Today's long read comes from San Francisco Magazine, a story about how even in arguably the most liberal large city in America, there's problems with wage theft for service workers. The good news is that these workers banded together and fought back to the tune of $4 million.
Even after Zhen Li leads a rousing chant—“Workers organize, everybody wins!”—no one else wants to step up to the microphone. Tiny and bespectacled, her hair in a jet-black bob, Li has the look of a Chinatown matron, one of those tenacious hagglers who elbows her way through the crowds on Stockton Street to purchase jade-green gai lan and silvery carp. Wearing jeans, sturdy black shoes, and a puffy striped jacket, she exhorts her fellow proletariats to join her up front and holds out the mic to a nearby woman. The woman tries to beg off, pleading, “I’m sick—my throat hurts,” but cheers draw her to her feet, and she sheepishly echoes Li’s rallying cry.

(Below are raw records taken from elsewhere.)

(** ** The catalog and the genre step *)

(** X3.  The catalog depends on which rows the frame holds, not on their
    order nor on how often a row occurs. *)
Theorem list_genres_rows (df1 df2 : list Movie) :
  (∀ row, row ∈ df1 ↔ row ∈ df2) → list_genres df1 = list_genres df2.
Proof.
  intros Hrows. unfold list_genres.
  rewrite (has_str_rows df1 df2) by done.
  destruct (has_str (Genre <$> df2)); [|done].
  do 3 f_equal. apply set_eq. intros g.
  rewrite !elem_of_list_to_set, !list_elem_of_bind. unfold dropna.
  assert (∀ field, field ∈ omap id (Genre <$> df1) ↔ field ∈ omap id (Genre <$> df2))
    as Hfields.
  { intros field. rewrite !list_elem_of_omap. split.
    - intros (cell & (row & -> & Hrow)%list_elem_of_fmap & Hcell).
      exists (Genre row). split; [|done]. apply list_elem_of_fmap.
      exists row. by rewrite <-Hrows.
    - intros (cell & (row & -> & Hrow)%list_elem_of_fmap & Hcell).
      exists (Genre row). split; [|done]. apply list_elem_of_fmap.
      exists row. by rewrite Hrows. }
  split; intros (pieces & Hg & (field & -> & Hfield)%list_elem_of_fmap);
    exists (Py.split_comma_space field); (split; [done|]);
    apply list_elem_of_fmap; exists field; (split; [done|]); by apply Hfields.
Qed.

Lemma list_genres_rows_witness :
  list_genres [movie_A; movie_B; movie_A] = list_genres [movie_B; movie_A].
Proof.
  refine (list_genres_rows _ _ _). intros row. rewrite !elem_of_cons.
  rewrite !elem_of_nil. tauto.
Defined.

(** X4.  An entry of the catalog that is not empty and holds no
    metacharacter is a genre on which the genre step does not raise; it
    occurs verbatim in the genre field of some row; and every row in whose
    ASCII genre field it occurs passes the genre step.  So on a frame
    whose genre fields are ASCII the entry never narrows the frame to
    nothing. *)
Theorem catalog_genre_keeps_rows `{Library} (df : list Movie)
    (genres : list string) (g : string) :
  list_genres df = Some genres →
  g ∈ genres →
  g ≠ "" →
  regex_plain g = true →
  genre_step_raises (Some g) df = None ∧
  (∃ row field, row ∈ df ∧ Genre row = Some field ∧ occurs_in g field) ∧
  (∀ row field,
     row ∈ df → Genre row = Some field → Py.isascii field = true →
     occurs_in g field →
     row ∈ genre_filter (Some g) df) ∧
  ((∀ row field, row ∈ df → Genre row = Some field → Py.isascii field = true) →
   genre_filter (Some g) df ≠ []).
Proof.
  intros Hsome Hg Hne Hplain.
  assert (Py.truthy g = true) as Ht by by destruct g.
  assert (∃ row field, row ∈ df ∧ Genre row = Some field ∧ occurs_in g field)
    as Hfrom.
  { apply (elem_of_list_genres df genres g Hsome) in Hg
      as (row & field & piece & Hrow & Hfield & Hpiece & ->).
    exists row, field. split; [done|]. split; [done|].
    eapply occurs_in_trans; [apply strip_occurs_in|by apply split_occurs_in]. }
  assert (∀ row field,
            row ∈ df → Genre row = Some field → Py.isascii field = true →
            occurs_in g field → row ∈ genre_filter (Some g) df) as Hkeeps.
  { intros row field Hrow Hfield Hascii (before & after & ->).
    apply elem_of_genre_filter. split; [done|]. simpl. rewrite Ht, Hfield.
    apply str_contains_plain; [done| |done|by exists before, g, after].
    rewrite !isascii_app in Hascii.
    by apply andb_true_iff in Hascii as [_ [? _]%andb_true_iff]. }
  split; [|split; [done|split; [done|]]].
  - unfold genre_step_raises. rewrite Ht, Hplain.
    unfold list_genres in Hsome. by destruct (has_str (Genre <$> df)).
  - intros Hascii. destruct Hfrom as (row & field & Hrow & Hfield & Hoccurs).
    intros Hnil. apply (elem_of_nil row). rewrite <-Hnil.
    eapply Hkeeps; eauto.
Qed.

Lemma catalog_genre_keeps_rows_witness :
  genre_step_raises (H := examples) (Some "Comedy") scenario = None ∧
  (∃ row field, row ∈ scenario ∧ Genre row = Some field ∧ occurs_in "Comedy" field) ∧
  (∀ row field,
     row ∈ scenario → Genre row = Some field → Py.isascii field = true →
     occurs_in "Comedy" field →
     row ∈ genre_filter (H := examples) (Some "Comedy") scenario) ∧
  ((∀ row field, row ∈ scenario → Genre row = Some field → Py.isascii field = true) →
   genre_filter (H := examples) (Some "Comedy") scenario ≠ []).
Proof.
  refine (catalog_genre_keeps_rows (H := examples) scenario ["Comedy"; "Drama"]
            "Comedy" _ _ _ _).
  - by vm_compute.
  - left.
  - discriminate.
  - reflexivity.
Defined.

(** ** More on the reply of [recommend_movies] *)

Lemma List_filter_Permutation {A} (f : A → bool) (l1 l2 : list A) :
  l1 ≡ₚ l2 → List.filter f l1 ≡ₚ List.filter f l2.
Proof.
  induction 1 as [|x l1 l2 _ IH|x y l|l1 l2 l3 _ IH1 _ IH2]; simpl.
  - done.
  - destruct (f x); by rewrite IH.
  - destruct (f x), (f y); try done. apply perm_swap.
  - by rewrite IH1.
Qed.

Section more_replies.
Context `{Library}.
Implicit Types (row : Movie) (rows df shuffled : list Movie).

Lemma filtered_Permutation df1 df2 genre rating :
  df1 ≡ₚ df2 → filtered df1 genre rating ≡ₚ filtered df2 genre rating.
Proof.
  intros Hperm. unfold filtered, rating_filter, genre_filter.
  destruct genre as [g|]; [destruct (Py.truthy g)|];
    (destruct rating as [r|]; [destruct (float_truthy r)|]);
    repeat apply List_filter_Permutation; done.
Qed.
Definition nested_callback (callback : option ProgressCallback)
  (total idx : Z) : ProgressCallback :=
  fun message p =>
    let overall_progress :=
      match p with
      | Some v =>
          if negb (total =? 0)
          then Some (PrimFloat.div
                       (PrimFloat.add (float_of_Z (idx - 1)) v)
                       (float_of_Z total))
          else Some 1.0%float
      | None =>
          if negb (total =? 0)
          then Some (PrimFloat.div (float_of_Z (idx - 1)) (float_of_Z total))
          else Some 1.0%float
      end in
    emitted callback message overall_progress.

(** The loop of [scan_and_index_folder] over [enumerate(files, start=1)]. *)
Fixpoint scan_loop (self : DocumentIndexer) (base_name : str)
  (callback : option ProgressCallback) (total : Z) (files : list str)
  (idx : Z) (indexed_documents : list Document) : M (list Document) :=
  let emit := _progress_emitter callback in
  match files with
  | [] => ret indexed_documents
  | file_path :: files' =>
      emit (lit "Indexing " ++ path_name file_path ++ lit " ("
            ++ str_of_Z idx ++ lit "/" ++ str_of_Z total ++ lit ")")
        (if negb (total =? 0)
         then Some (PrimFloat.div (float_of_Z (idx - 1)) (float_of_Z total))
         else None);;
      indexed_documents' <-
        try_except
          (document <-
             index_document self file_path base_name
               (Some (nested_callback callback total idx));;
           ret (indexed_documents ++ [document]))
          (fun exc =>
             emit (lit "Failed to index " ++ path_name file_path ++ lit ": "
                   ++ e_msg exc) None;;
             ret indexed_documents);;
      scan_loop self base_name callback total files' (idx + 1)
        indexed_documents'
  end.
(** C6, amended: a call of [toggle_overlay] with no live overlay and a folder
    set opens the overlay whatever the configured width and height are, 0
    included: the session is active, the overlay carries that width and that
    height, both grabs are taken and the status line does not change. *)
Theorem open_does_not_check_size (s : World) :
  isActive s = false ->
  folder (win s) <> "" ->
  let s' := exec MainWindow_toggle_overlay s in
  isActive s' = true /\
  overlay (win s') =
    Some (mkOverlay (width (win s)) (height (win s)) (folder (win s))
                    bound_overlay_closed true true (screen (env s))) /\
  mouse_grabbed (app s') = true /\
  keyboard_grabbed (app s') = true /\
  status (win s') = status (win s).
Proof.
  intros Hidle Hfld s'.
  assert (Hlive : live_overlay (win s) = None).
  { unfold isActive in Hidle. destruct (live_overlay (win s)); congruence. }
  destruct (toggle_opens s Hlive Hfld) as [line E].
  assert (Hs' : s' = snd (MainWindow_toggle_overlay s)) by reflexivity.
  rewrite E in Hs'. rewrite Hs'. cbn. repeat split.
Qed.

Lemma open_does_not_check_size_sample :
  let s' := exec MainWindow_toggle_overlay (initial desk "/tmp/shots" 0 0) in
  isActive s' = true /\
  overlay (win s') =
    Some (mkOverlay 0 0 "/tmp/shots" bound_overlay_closed true true
                    (mkQRect 0 0 1920 1080)).
Proof.
  assert (Hfld : folder (win (initial desk "/tmp/shots" 0 0)) <> "")
    by discriminate.
  pose proof (open_does_not_check_size (initial desk "/tmp/shots" 0 0)
                eq_refl Hfld) as H.
  cbv zeta in H. destruct H as (Hact & Hov & _).
  exact (conj Hact Hov).
Defined.

(** ** File names *)

Lemma length_append (a b : string) :
  String.length (a +:+ b) = (String.length a + String.length b)%nat.
Proof.
  induction a as [|c a IH]; [reflexivity|].
  change (String c a +:+ b) with (String c (a +:+ b)). cbn. now rewrite IH.
Qed.

Lemma append_inj_r (a b c : string) : a +:+ c = b +:+ c -> a = b.
Proof.
  revert b. induction a as [|x a IH]; intros [|y b] E.
  - reflexivity.
  - apply (f_equal String.length) in E.
    rewrite !length_append in E. cbn in E. lia.
  - apply (f_equal String.length) in E.
    rewrite !length_append in E. cbn in E. lia.
  - change (String x (a +:+ c) = String y (b +:+ c)) in E.
    injection E as -> E. f_equal. apply IH, E.
Qed.
(** * Carbono: the emissions engine, the monthly ledger, the scenario
      projector and the weekly plan tracker of [app.js]

    A shallow embedding of the storage class [CarbonStorage] and of the
    two scenario handlers of [app.js].  JavaScript numbers are IEEE 754
    binary64 values, which is what Rocq's primitive [float] is, so every
    arithmetic step below is the one the browser performs, rounding and
    [NaN] included. *)

From Stdlib Require Import ZArith Floats.
From Stdlib Require Uint63.
From stdpp Require Import gmap strings list sorting pretty.

Local Open Scope string_scope.
Set Warnings "-inexact-float".

(** ** JavaScript values that reach the arithmetic *)

Module JS.

(** What reading a property yields where this program does arithmetic:
    [undefined] (the property is missing), [null], a number, or an
    object that is not an array, which includes the functions that every
    object literal inherits from [Object.prototype]. *)
Inductive value :=
| Undefined
| Null
| Num (x : float)
| Obj.

(** [ToNumber]: [undefined] is [NaN], [null] is [+0], an object or a
    function is [NaN]. *)
Definition ToNumber (v : value) : float :=
  match v with
  | Undefined => nan
  | Null => zero
  | Num x => x
  | Obj => nan
  end.

(** [ToBoolean]: [undefined], [null], [+0], [-0] and [NaN] are falsy. *)
Definition ToBoolean (v : value) : bool :=
  match v with
  | Undefined | Null => false
  | Num x => negb (PrimFloat.is_zero x || PrimFloat.is_nan x)
  | Obj => true
  end.

(** [v || d] *)
Definition or_else (v d : value) : value :=
  if ToBoolean v then v else d.

(** The property names every object literal inherits from
    [Object.prototype]; each of them reads as a function or an object. *)
Definition Object_prototype : list string :=
  ["constructor"; "__defineGetter__"; "__defineSetter__"; "hasOwnProperty";
   "__lookupGetter__"; "__lookupSetter__"; "isPrototypeOf";
   "propertyIsEnumerable"; "toString"; "valueOf"; "__proto__";
   "toLocaleString"].

(** Reading [table[key]] on an object literal whose own properties are
    the entries of [table]: an own property, else an inherited one, else
    [undefined]. *)
Definition get (table : gmap string float) (key : string) : value :=
  match table !! key with
  | Some x => Num x
  | None => if decide (key ∈ Object_prototype) then Obj else Undefined
  end.

(** A property key built from a string-valued field that may be
    missing: [obj[undefined]] reads the property named ["undefined"]. *)
Definition ToPropertyKey (k : option string) : string :=
  match k with
  | Some s => s
  | None => "undefined"
  end.

(** [Math.max(a, b)]: [NaN] if either is [NaN], and [+0] is larger
    than [-0]. *)
Definition Math_max (a b : float) : float :=
  if is_nan a || is_nan b then nan
  else if (a <? b)%float then b
  else if (b <? a)%float then a
  else if get_sign a then b else a.

(** An integer as a number (exact below [2^53]). *)
Definition of_Z (n : Z) : float :=
  match n with
  | Z0 => zero
  | Zpos _ => PrimFloat.of_uint63 (Uint63.of_Z n)
  | Zneg p => (- PrimFloat.of_uint63 (Uint63.of_Z (Zpos p)))%float
  end.

(** The number of elements of an array, as a number. *)
Definition of_length (n : nat) : float := of_Z (Z.of_nat n).

(** [Math.round(x)]: the integer [floor(x + 1/2)], computed on the
    exact value [±m·2^e] of [x]; a result of zero keeps the sign of
    [x]; an [x] without fractional bits, a zero, an infinity and [NaN]
    are returned as they are. *)
Definition Math_round (x : float) : float :=
  match Prim2SF x with
  | S754_finite s m e =>
      if (0 <=? e)%Z then x
      else
        let v := if s then Zneg m else Zpos m in
        let n := Z.shiftr (2 * v + 2 ^ (- e)) (1 - e) in
        if (n =? 0)%Z then (if s then neg_zero else zero) else of_Z n
  | _ => x
  end.

(** [x.toFixed(1)].  Not a finite number: its name.  Otherwise the
    integer [n] nearest to ten times the absolute value, the larger one
    on a tie, written with a point before its last digit, after a minus
    sign if [x] is negative.  From [10^21] on [toFixed] switches to the
    exponent notation of [toString], which is left out ([None]). *)
Definition toFixed1 (x : float) : option string :=
  match Prim2SF x with
  | S754_nan => Some "NaN"
  | S754_infinity s => Some (if s then "-Infinity" else "Infinity")
  | S754_zero _ => Some "0.0"
  | S754_finite s m e =>
      if ((0 <=? e) && (10 ^ 21 <=? Z.pos m * 2 ^ e))%Z then None
      else
        let n :=
          if (0 <=? e)%Z then (Z.pos m * 2 ^ e * 10)%Z
          else ((Z.pos m * 20 + 2 ^ (- e)) `div` 2 ^ (1 - e))%Z in
        Some ((if s then "-" else "")
              +:+ pretty (n `div` 10)%Z +:+ "." +:+ pretty (n `mod` 10)%Z)
  end.

End JS.

Import JS.

(** ** Factor tables (lines 1-51) *)

Record FactorTables := {
  ef_transport : gmap string float;
  ef_energy : gmap string float;
  ef_food : gmap string float;
  ef_shopping : gmap string float;
  ef_waste : gmap string float
}.

Definition EMISSION_FACTORS : FactorTables := {|
  ef_transport := list_to_map
    [("car_gasoline", 0.12); ("car_ethanol", 0.05); ("motorcycle", 0.08);
     ("bus", 0.03); ("subway", 0.02); ("bicycle", 0); ("walking", 0);
     ("airplane", 0.18)]%float;
  ef_energy := list_to_map
    [("electricity", 0.15); ("natural_gas", 2.00); ("lpg", 1.50)]%float;
  ef_food := list_to_map
    [("beef", 27.0); ("chicken", 6.9); ("pork", 12.1); ("fish", 5.0);
     ("dairy", 3.2); ("vegetables", 2.0); ("grains", 1.5)]%float;
  ef_shopping := list_to_map
    [("electronics", 50.0); ("clothing", 15.0); ("furniture", 100.0);
     ("plastic", 5.0); ("paper", 2.0)]%float;
  ef_waste := list_to_map
    [("landfill", 0.5); ("recycled", 0.1); ("composted", 0.05)]%float
|}.

Definition FREQUENCY_FACTORS : gmap string float := list_to_map
  [("daily", 30); ("weekly_1", 4); ("weekly_2", 8); ("weekly_3", 12);
   ("weekly_5", 20); ("monthly_1", 1); ("monthly_2", 2);
   ("monthly_4", 4)]%float.

(** ** The persisted document (lines 53-75) *)

Record Habit := {
  h_id : Z;
  h_category : string;
  h_type : option string;
  h_quantity : value;
  h_distance : value;
  h_consumption : value;
  h_frequency : option string;
  h_emissions : value
}.

(** The accumulator object [emissionsByCategory]: five own properties,
    created in this order. *)
Record ByCategory := {
  transport : float;
  energy : float;
  food : float;
  shopping : float;
  waste : float
}.

(** [byCategory] as it is read back: a property can be missing (the
    default [{}]) or [null]. *)
Record StoredByCategory := {
  s_transport : value;
  s_energy : value;
  s_food : value;
  s_shopping : value;
  s_waste : value
}.

(** A ledger entry.  The default object of [getCurrentEmissions] has no
    [month]. *)
Record Aggregate := {
  month : option string;
  total : value;
  byCategory : StoredByCategory
}.

(** What [reductionPercent] holds: [Fixed1 x] is the string
    [x.toFixed(1)], kept as the number it prints (see [toFixed1]), and
    [Plain x] is the number [x] itself. *)
Inductive Shown :=
| Fixed1 (x : float)
| Plain (x : float).

(** A saved scenario, without its free-text [name] and [description]. *)
Record Scenario := {
  sc_id : Z;
  sc_createdAt : string;
  sc_baselineEmissions : value;
  sc_projectedEmissions : value;
  sc_reductionPercent : Shown;
  sc_reductionKg : value;
  sc_carReduction : value;
  sc_meatDays : value;
  sc_energyReduction : value;
  sc_recyclingIncrease : value
}.
(** * Ship placement engine of the battleship setup screen

    A shallow embedding of the placement logic of the [Game] component:
    the fleet of ships, the placement validator [canPlaceShipAt], the
    committing operation [placeShip], the breadth-first rotation search of
    [rotateShip], the type guards of the drag data and the event handlers.
    The drag modifier [snapToGrid] is embedded as well.

    Conventions.  Grid coordinates and ship sizes are JavaScript numbers that
    only ever hold integers; they are modelled in [Z].  Pixel quantities are
    JavaScript numbers with fractional values; they are modelled as IEEE 754
    binary64 numbers, with the operations of [PrimFloat].  The component
    state [shipPieces] is passed explicitly: an operation that calls
    [setShipPieces] returns the next fleet. *)

From Stdlib Require Import ZArith Lia.
From Stdlib Require PrimFloat SpecFloat FloatOps.
From stdpp Require Import base list strings gmap sets numbers.

Set Warnings "-clear-no-such-hyp,-register-all".

Local Open Scope Z_scope.

(** ** Data model *)

(** [type Ship]: [position] is either the empty array (unplaced) or the pair
    [[row, col]] of the topmost/leftmost cell. *)
Record Ship := mkShip {
  name : string;
  size : Z;
  position : option (Z * Z);
  color : string;
  horizontal : bool
}.

Abbreviation Fleet := (list Ship).
(** * GROMACS Copilot: the base protocol class

    A shallow embedding of [gromacs_copilot/protocols/base.py]: the
    constructor of [BaseProtocol], its shell delegate, the MDP parameter
    file generator and the stage setter, over a small model of the Python
    run time they use (strings, ordered dictionaries, exceptions) and of
    the process environment (a directory tree, the working directory,
    the log). *)

From Stdlib Require Import String Ascii List ZArith Bool Lia.
From stdpp Require Import base gmap strings list pretty.

Local Open Scope string_scope.
Local Open Scope list_scope.

(** ** Python strings *)

Module PyStr.

(** [" " * n] *)
Fixpoint spaces (n : nat) : string :=
  match n with
  | O => ""
  | S n' => String " " (spaces n')
  end.

(** A [string] holds the UTF-8 encoding of a Python [str]; the bytes
    from 128 to 191 continue the character begun before them. *)
Definition is_continuation (c : ascii) : bool :=
  let n := nat_of_ascii c in Nat.leb 128 n && Nat.ltb n 192.

(** [len(s)]: the number of characters, which is the number of bytes
    that begin one. *)
Fixpoint len (s : string) : nat :=
  match s with
  | "" => 0
  | String c s' => (if is_continuation c then 0 else 1) + len s'
  end.

(** [f"{s:<width}"]: [s] left-justified in a field of [width]
    characters; a longer [s] is kept whole. *)
Definition ljust (width : nat) (s : string) : string :=
  s +:+ spaces (width - len s).

(** [sep.join(l)] *)
Fixpoint join (sep : string) (l : list string) : string :=
  match l with
  | [] => ""
  | [x] => x
  | x :: l' => x +:+ sep +:+ join sep l'
  end.

(** [x1 + x2 + ... + xn] *)
Definition concat (l : list string) : string := fold_right String.append "" l.

(** [s.split(c)] for a one-character separator: never empty. *)
Fixpoint split (c : ascii) (s : string) : list string :=
  match s with
  | "" => [""]
  | String x s' =>
      if Ascii.eqb x c then "" :: split c s'
      else match split c s' with
           | h :: t => String x h :: t
           | [] => [String x ""]
           end
  end.

(** [c in s] for a character [c]. *)
Fixpoint contains (c : ascii) (s : string) : bool :=
  match s with
  | "" => false
  | String x s' => Ascii.eqb x c || contains c s'
  end.

(** [s.startswith(p)] *)
Fixpoint startswith (p s : string) : bool :=
  match p, s with
  | "", _ => true
  | String a p', String b s' => Ascii.eqb a b && startswith p' s'
  | String _ _, "" => false
  end.

(** [s[:n]] *)
Fixpoint take (n : nat) (s : string) : string :=
  match n, s with
  | S n', String c s' => String c (take n' s')
  | _, _ => ""
  end.

(** [s[n:]] *)
Fixpoint drop (n : nat) (s : string) : string :=
  match n, s with
  | S n', String _ s' => drop n' s'
  | _, _ => s
  end.

Definition hex_digit (n : nat) : ascii :=
  match n with
  | 0 => "0" | 1 => "1" | 2 => "2" | 3 => "3" | 4 => "4" | 5 => "5"
  | 6 => "6" | 7 => "7" | 8 => "8" | 9 => "9" | 10 => "a" | 11 => "b"
  | 12 => "c" | 13 => "d" | 14 => "e" | _ => "f"
  end%char.

Definition backslash : ascii := ascii_of_nat 92.
Definition squote : ascii := ascii_of_nat 39.
Definition dquote : ascii := ascii_of_nat 34.
Definition newline : ascii := ascii_of_nat 10.

(** The one-character string of a line break. *)
Definition nl : string := String newline "".
(** * Epos-pharma: the POS cart, checkout and hold/resume flow

    A shallow embedding of the handlers of [App.tsx] (the application state
    and its handlers), [pages/POS.tsx] (the cart of the point of sale),
    [pages/Dashboard.tsx] and [pages/Inventory.tsx] (the low-stock views),
    over the data of [types.ts].

    Conventions of the embedding.
    - A TypeScript [number] that counts things (ids, stock, quantities,
      reorder levels) is a [Z]; a [number] that is an amount of money or a
      value parsed from a settings string is a [Q]: floating point rounding
      and [NaN] are outside the model.
    - React state is explicit: every handler takes the state it closes over
      and returns the state its [set...] calls produce, together with the
      dialogs it opens ([alert], [window.confirm]) in the order they open.
      [setTimeout] callbacks run at once.
    - What a handler reads from the browser ([Math.random], [new Date],
      the answer to [window.confirm]) is an explicit [Env]. *)

From Stdlib Require Import List ZArith QArith String Ascii Bool Lia DecimalString.
From Stdlib Require Import Qround.
Import ListNotations.

Open Scope string_scope.
Open Scope list_scope.
Open Scope Z_scope.

(** ** types.ts *)

Inductive Role := admin | pharmacist | cashier.

Inductive UserStatus := active | inactive.

Module User.
Record t := mk {
  id : string;
  name : string;
  email : string;
  role : Role;
  status : UserStatus
}.
End User.
Abbreviation User := User.t.

Inductive ProductForm :=
  Tablet | Syrup | Injection | Cream | Capsule | Drops | Sachet | Ointment
| Gel | Equipment | Other.

Module Product.
Record t := mk {
  id : Z;
  name : string;
  genericName : string;
  strength : string;
  form : ProductForm;
  category : string;
  price : Q;
  costPrice : Q;
  stock : Z;
  expiryDate : string;
  barcode : string;
  sku : string;
  batchNumber : string;
  supplier : string;
  packSize : string;
  reorderLevel : Z;
  location : string;
  requiresPrescription : bool;
  isNarcotic : bool;
  warningNote : option string
}.

(** [{ ...p, stock: s }] *)
Definition withStock (p : t) (s : Z) : t :=
  mk (id p) (name p) (genericName p) (strength p) (form p) (category p)
     (price p) (costPrice p) s (expiryDate p) (barcode p) (sku p)
     (batchNumber p) (supplier p) (packSize p) (reorderLevel p) (location p)
     (requiresPrescription p) (isNarcotic p) (warningNote p).
End Product.
Abbreviation Product := Product.t.

(** [interface CartItem extends Product { quantity: number }]: the product's
    fields are reached through the coercion. *)
Module CartItem.
Record t := mk {
  product : Product;
  quantity : Z
}.

(** [{ ...item, quantity: q }] *)
Definition withQuantity (item : t) (q : Z) : t := mk (product item) q.
End CartItem.
Abbreviation CartItem := CartItem.t.
Coercion CartItem.product : CartItem.t >-> Product.t.

Inductive PaymentMethod := Cash | Easypaisa | JazzCash.

Module SaleItem.
Record t := mk {
  productId : Z;
  productName : string;
  quantity : Z;
  price : Q;
  costPrice : Q;
  batchNumber : string;
  isNarcotic : bool
}.
End SaleItem.
Abbreviation SaleItem := SaleItem.t.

On this rainy evening in early December at the Chinese Cultural Center, Li and dozens of workers—mostly women, mostly middle-aged and older— are celebrating with greasy takeout, cake, a slideshow, and speeches. While some are clearly shy about speaking in public, they are no longer scared. They’ve already achieved the impossible: Their solidarity has won them an astonishing sum—$4 million—from a powerful employer that had systematically undercut their wages, pocketed their tips, and forced them to work under brutal conditions. And it wasn’t just any business that Li and her comrades had taken on: It was Yank Sing, San Francisco’s most lucrative and popular purveyor of dim sum, those small plates of har gow, siu mai, and other doll-size delicacies that the restaurant serves to more than 1,200 customers a day (and that’s a slow day).
The journey to restitution for Li and her coworkers began two years ago, when Li discovered that she wasn’t alone in feeling abused and underpaid. Her official work hours were 7:30 a.m. to 4:30 p.m., but often, she says, her bosses forced her to stay, unpaid, an hour or two longer to prepare food and take care of her station. Unbeknownst to Li, a few coworkers had been meeting with the Chinese Progressive Association (CPA)—a scrappy and strategic advocacy group that’s been organizing low-income laborers for decades—in an effort to bring change to Yank Sing. One of her coworkers approached her, saying, “We need your help.” When Li discussed the idea with her husband, he tried to stop her from joining the nascent campaign. “What if you don’t win? What if you lose your job?” he asked. “Your employer is so wealthy, so powerful.”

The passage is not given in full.